Dans le Boston Globe, l’ancien colonel et professeur de relations internationales à l’université de Boston, Andrew J. Bacevich, fait le décompte des difficultés de l’administration Bush. Il estime que la mort de Zarkaoui peine à cacher les errements de la Maison-Blanche qui a bien du mal à sortir du bourbier irakien, est confrontée aux pires difficultés en Afghanistan, est en passe de voir ses adversaires l’emporter en Somalie et ne semble plus parvenir à se montrer dur face à l’Iran. Bref, si la mort de Zarkaoui arrive à point nommé pour soulager l’image publique de l’administration Bush, les problèmes continuent de s’accumuler. L’auteur espère toutefois que ces difficultés permettront à l’administration Bush de cesser de prendre ses désirs pour des réalités et qu’elle reviendra à plus de réalisme.
Par un heureux hasard comme les aiment les cabinets de communication, la mort de Zarkaoui a été rendue publique le jour où Nouri al-Maliki, le Premier ministre irakien, annonçait enfin la formation définitive de son « gouvernement d’union nationale ». Le lendemain, il se félicitait dans le Washington Post des derniers développements dans son pays et assurait que son gouvernement travaillerait à la sécurisation de l’Irak, à la réconciliation nationale, au développement des forces armées et à la réforme de l’économie. Toutefois, cette confiance affichée sonne bien faux quand on se souvient qu’avant lui Iyad Allaoui, Ibrahim Al-Jaafari ou Jalal Talabani ont écrit des engagements en tous points semblables à ce pompeux satisfecit institutionnel, exercice obligé de tous les « dirigeants démocratiques irakiens » louant dans la presse occidentale sa collaboration avec l’occupant.

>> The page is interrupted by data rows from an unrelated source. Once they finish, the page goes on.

Lemma plain_decodes s : plain s -> decodeURIComponent s = Some s.
Proof.
  unfold decodeURIComponent. intros H.
  assert (Ht : tokens s = Some (map Plain s)).
  { induction H as [|c s Hc Hs IH]; [done|]. cbn [tokens].
    rewrite (unreserved_not_pct _ Hc). cbn. rewrite IH. done. }
  rewrite Ht. cbn. clear Ht. induction H as [|c s Hc Hs IH]; [done|]. cbn. by rewrite IH.
Qed.

(** The value a parameter's text is read as. *)
Lemma read_param url nm e v :
  find_param nm url = Some e -> Forall (fun c => uri_safe c = true) e -> decodeURIComponent e = Some v ->
  getQueryParametersByName url nm = Ret (Some v).
Proof.
  intros Hf Hs Hd. unfold getQueryParametersByName. rewrite Hf. destruct e as [|c e]; [|by rewrite safe_no_plus, Hd].
  by injection Hd as <-.
Qed.

(** The path and the peer a forwarding link names. *)
Definition effective_path (targetLink : jsstr) (p : option jsstr) : jsstr :=
  if truthy_opt p then "/core/query-page/" ++ str_or_undefined p else targetLink.
Definition effective_peer (b : BaseService) (q : option jsstr) : jsstr :=
  str_or_undefined (if truthy_opt q then q else b.(selectedNodeId)).

Definition forwarding_text (ref peer path query : jsstr) : jsstr :=
  URL.NODE_SELECTOR ++ "/" ++ ref ++ "/forwarding?peer=" ++ peer ++ "&path=" ++ path
  ++ "&query=" ++ query ++ "&target=PEER_ID".

Lemma head_skip ref r nm :
  plain ref ->
  find_param nm (URL.NODE_SELECTOR ++ "/" ++ ref ++ "/forwarding?" ++ r) = find_param nm (63%N :: r).
Proof.
  intros Href. rewrite find_param_skip by decide_done. rewrite find_param_skip by decide_done.
  rewrite find_param_skip by by apply safe_skip, plain_safe.
  change (js "/forwarding?") with (js "/forwarding" ++ [63%N]). rewrite <- app_assoc.
  rewrite find_param_skip by decide_done. done.
Qed.

(** The parameters of a forwarding link. *)
Lemma forwarding_params ref peer path query :
  plain ref -> Forall (fun c => uri_safe c = true) peer ->
  Forall (fun c => uri_safe c = true) path -> Forall (fun c => uri_safe c = true) query ->
  let link := forwarding_text ref peer path query in
  find_param "peer" link = Some peer /\ find_param "path" link = Some path
  /\ find_param "query" link = Some query /\ find_param "target" link = Some (js "PEER_ID").
Proof.
  intros Href Hpeer Hpath Hq link. unfold link, forwarding_text.
  change (js "/forwarding?peer=") with (js "/forwarding?" ++ js "peer" ++ js "=").
  change (js "&path=") with ([38%N] ++ js "path" ++ js "=").
  change (js "&query=") with ([38%N] ++ js "query" ++ js "=").
  change (js "&target=PEER_ID") with ([38%N] ++ js "target" ++ js "=" ++ js "PEER_ID" ++ []).
  rewrite <- !app_assoc, !head_skip by done. cbn [app].
  assert (Hamp : 38%N ∈ js "?&") by decide_done. assert (Hqm : 63%N ∈ js "?&") by decide_done.
  assert (Hskip : forall nm v r, Forall (fun c => uri_safe c = true) v ->
    find_param nm (v ++ r) = find_param nm r) by (intros; by apply find_param_skip, safe_skip).
  assert (Heq : forall nm r, find_param nm (js "=" ++ r) = find_param nm r)
    by (intros; apply find_param_skip; decide_done).
  assert (Hw : forall w nm r, w ∈ [js "peer"; js "path"; js "query"] ->
    find_param nm (w ++ r) = find_param nm r).
  { intros w nm r Hin. apply find_param_skip.
    rewrite !elem_of_cons in Hin. destruct Hin as [->|[->|[->|[]%elem_of_nil]]]; decide_done. }
  assert (Hend : forall v, Forall (fun c => uri_safe c = true) v ->
    Forall (fun d => is_value_unit d = true) v) by apply safe_value.
  split_and!.
  - apply find_param_hit; auto.
  - rewrite find_param_miss, Hw, Heq, Hskip by (done || set_solver). apply find_param_hit; auto.
  - rewrite find_param_miss, Hw, Heq, Hskip by (done || set_solver).
    rewrite find_param_miss, Hw, Heq, Hskip by (done || set_solver). apply find_param_hit; auto.
  - rewrite find_param_miss, Hw, Heq, Hskip by (done || set_solver).
    rewrite find_param_miss, Hw, Heq, Hskip by (done || set_solver).
    rewrite find_param_miss, Hw, Heq, Hskip by (done || set_solver). apply find_param_hit; [done|decide_done|done].
Qed.

(** The parameters of the link [getForwardingLink] builds. *)
Lemma forwarding_link_read (b : BaseService) (targetLink query ref : jsstr) (p q : option jsstr) :
  getQueryParametersByName targetLink "path" = Ret p ->
  getQueryParametersByName targetLink "peer" = Ret q ->
  let path := effective_path targetLink p in
  let peer := effective_peer b q in
  b.(selectedNodeGroupReference) = Some ref -> plain ref -> plain peer ->
  units_ok path -> units_ok query ->
  encodeURIComponent path <> None -> encodeURIComponent query <> None ->
  exists link, getForwardingLink b targetLink query = Ret link
    /\ getQueryParametersByName link "peer" = Ret (Some peer)
    /\ getQueryParametersByName link "path" = Ret (Some path)
    /\ getQueryParametersByName link "query" = Ret (Some query)
    /\ getQueryParametersByName link "target" = Ret (Some (js "PEER_ID")).
Proof.
  intros Hp Hq path peer Href Hpref Hppeer Hupath Huq Hpath Hquery.
  destruct (encodeURIComponent path) as [ep|] eqn:Ep; [|done].
  destruct (encodeURIComponent query) as [eq|] eqn:Eq; [|done].
  exists (forwarding_text ref peer ep eq). split.
  { unfold getForwardingLink. rewrite Hp. cbn [exec_bind]. rewrite Hq. cbn [exec_bind].
    fold (effective_path targetLink p). unfold uri_encode. fold path. rewrite Ep. cbn [exec_bind].
    rewrite Eq. cbn [exec_bind]. by rewrite Href. }
  destruct (forwarding_params ref peer ep eq) as (H1 & H2 & H3 & H4);
    [done | by apply plain_safe | exact (encode_safe _ _ Hupath Ep) | exact (encode_safe _ _ Huq Eq) |].
  assert (Hpid : plain (js "PEER_ID")) by decide_done.
  split_and!; eapply read_param; eauto using plain_safe, plain_decodes, encode_safe, decode_encode.
Qed.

Ainsi pour la rhétorique dominante la boucle est provisoirement bouclée : la concomitance entre la mort du super-terroriste et la formation du nouveau gouvernement d’union nationale permet de tourner la page. Le temps du désordre est fini, celui de la reconstruction commence.
Dans la vraie vie, il en est autrement : l’Irak est occupé par des armées étrangères qui n’ont aucun espoir de venir à bout de la Résistance. Comme au Vietnam durant plusieurs décennies, la violence y est générale et permanente. Elle ne peut prendre fin qu’avec le départ de la Coalition.